» What the exercise asks
All lines holding the word "MkProcess" in the listing below need to be copied.

****************

(** X8 on the quote with a fee of 5 on an amount of 100. *)
Lemma payinAmount_of_quote_witness :
  ∃ quote',
    find_kind "quote" [rfq; quote] = Some quote'
    ∧ (truthy (optprop (message_data quote' "payin") "fee") = true →
       ce_payinAmount summary_quote
       = JStr (num_to_string
                 (num_add (Number (optprop (message_data quote' "payin") "amount"))
                          (Number (optprop (message_data quote' "payin") "fee")))))
    ∧ (truthy (optprop (message_data quote' "payin") "fee") = false →
       ce_payinAmount summary_quote
       = JStr (num_to_string
                 (Number (optprop (message_data quote' "payin") "amount")))).
Proof.
  apply (payinAmount_of_quote [rfq; quote] summary_quote).
  vm_compute. reflexivity.
Defined.

(** X11 on a batch of two exchanges. *)
Lemma fetchExchanges_all_good_witness :
  ∃ summaries,
    fetchExchanges (Ok [[rfq; quote]; [rfq_bank; quote_no_fee; order]])
      = Ok summaries
    ∧ length summaries = 2
    ∧ Forall2 (λ exchange summary, mappedExchange exchange = Ok summary)
        [[rfq; quote]; [rfq_bank; quote_no_fee; order]] summaries.
Proof.
  apply (fetchExchanges_all_good
           [[rfq; quote]; [rfq_bank; quote_no_fee; order]]).
  repeat constructor.
Defined.

(** X12 on a batch whose second exchange has private data without payout. *)
Lemma fetchExchanges_wraps_witness :
  ∃ cause,
    ErrorMsg "Error fetching exchanges: " TypeError
    = ErrorMsg "Error fetching exchanges: " cause
    ∧ ((Ok [[rfq; quote]; [rfq_no_payout; quote]]
        : result (list (list (Message (option Z))))) = Throw cause
       ∨ cause = TypeError
         ∧ ∃ exchanges exchange,
             Ok [[rfq; quote]; [rfq_no_payout; quote]] = Ok exchanges
             ∧ exchange ∈ exchanges
             ∧ projectable exchange = false).
Proof.
  apply (fetchExchanges_wraps (Ok [[rfq; quote]; [rfq_no_payout; quote]])).
  vm_compute. reflexivity.
Defined.

(** X14 on the credential with two type tags. *)
Lemma renderCredential_title_witness :
  ∃ vc types tag,
    parse (Some "kcc.jwt") = Ok (Some vc)
    ∧ vc_type vc = Some types
    ∧ last types = Some tag
    ∧ remove_spaces "Known Customer Credential" = remove_spaces tag
    ∧ String.length tag ≤ String.length "Known Customer Credential".
Proof.
  apply (renderCredential_title parse (λ _, JStr "2024-01-01")
           (λ _, "Jan 1, 2024") "kcc.jwt"
           {| rendered_title := "Known Customer Credential";
              rendered_name := JStr "Alice";
              rendered_countryCode := JStr "KE";
              rendered_issuanceDate := "Jan 1, 2024" |}).
  vm_compute. reflexivity.
Defined.
(** [load_model] when the singleton exists. *)
Lemma load_model_existing (inst : AnomalyDetectionModel (obj:=obj)) w :
  load_model (MkProcess (Some inst) w) =
    match files w !! model_path inst, files w !! scaler_path inst with
    | Some bm, Some bs =>
        match pickle_loads bm with
        | Raise e => (Raise e, MkProcess (Some inst) w)
        | Return m =>
            match pickle_loads bs with
            | Raise e => (Raise e, MkProcess (Some (with_model (Some m) inst)) w)
            | Return sc =>
                let loaded := MkModel (model_path inst) (scaler_path inst) sc
                                      (Some m) true (threshold inst) in
                (Return loaded, MkProcess (Some loaded) w)
            end
        end
    | _, _ => (Return inst, MkProcess (Some inst) w)
    end.
Proof.
  unfold load_model, get_model, in_pworld, os_path_exists, on_instance,
    in_world, joblib_load, on_self, modify, gets, ret, bind.
  simpl.
  destruct (files w !! model_path inst) as [bm|] eqn:Hbm; simpl; [|done].
  destruct (files w !! scaler_path inst) as [bs|] eqn:Hbs; simpl; [|done].
  rewrite ?Hbm. simpl.
  destruct (pickle_loads bm) as [m|e]; simpl; [|done].
  rewrite ?Hbs. simpl.
  by destruct (pickle_loads bs) as [sc|e].
Qed.

(** X22. With the model file or the scaler file missing, [load_model] returns
    the singleton as it is, reads nothing and raises nothing, even if the
    other file is there. *)
Theorem load_model_missing_file (inst : AnomalyDetectionModel (obj:=obj)) w :
  files w !! model_path inst = None \/ files w !! scaler_path inst = None ->
  load_model (MkProcess (Some inst) w) = (Return inst, MkProcess (Some inst) w).
Proof.
  intros Hmissing. rewrite load_model_existing.
  destruct (files w !! model_path inst) as [bm|]; [|done].
  destruct (files w !! scaler_path inst) as [bs|]; [|done].
  by destruct Hmissing.
Qed.

(** X23. With both files there and loading, [load_model] puts the loaded model
    and scaler in the singleton in place of whatever it held and marks it
    trained; paths and threshold stay. *)
Theorem load_model_replaces (inst : AnomalyDetectionModel (obj:=obj)) w
    bm bs m sc :
  files w !! model_path inst = Some bm -> pickle_loads bm = Return m ->
  files w !! scaler_path inst = Some bs -> pickle_loads bs = Return sc ->
  let loaded := MkModel (model_path inst) (scaler_path inst) sc (Some m) true
                        (threshold inst) in
  load_model (MkProcess (Some inst) w) = (Return loaded, MkProcess (Some loaded) w).
Proof.
  intros Hbm Hm Hbs Hsc. rewrite load_model_existing.
  by rewrite Hbm, Hbs, Hm, Hsc.
Qed.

****************

» Answer to this exercise
  load_model (MkProcess (Some inst) w) =
        | Raise e => (Raise e, MkProcess (Some inst) w)
            | Raise e => (Raise e, MkProcess (Some (with_model (Some m) inst)) w)
                (Return loaded, MkProcess (Some loaded) w)
    | _, _ => (Return inst, MkProcess (Some inst) w)
  load_model (MkProcess (Some inst) w) = (Return inst, MkProcess (Some inst) w).
  load_model (MkProcess (Some inst) w) = (Return loaded, MkProcess (Some loaded) w).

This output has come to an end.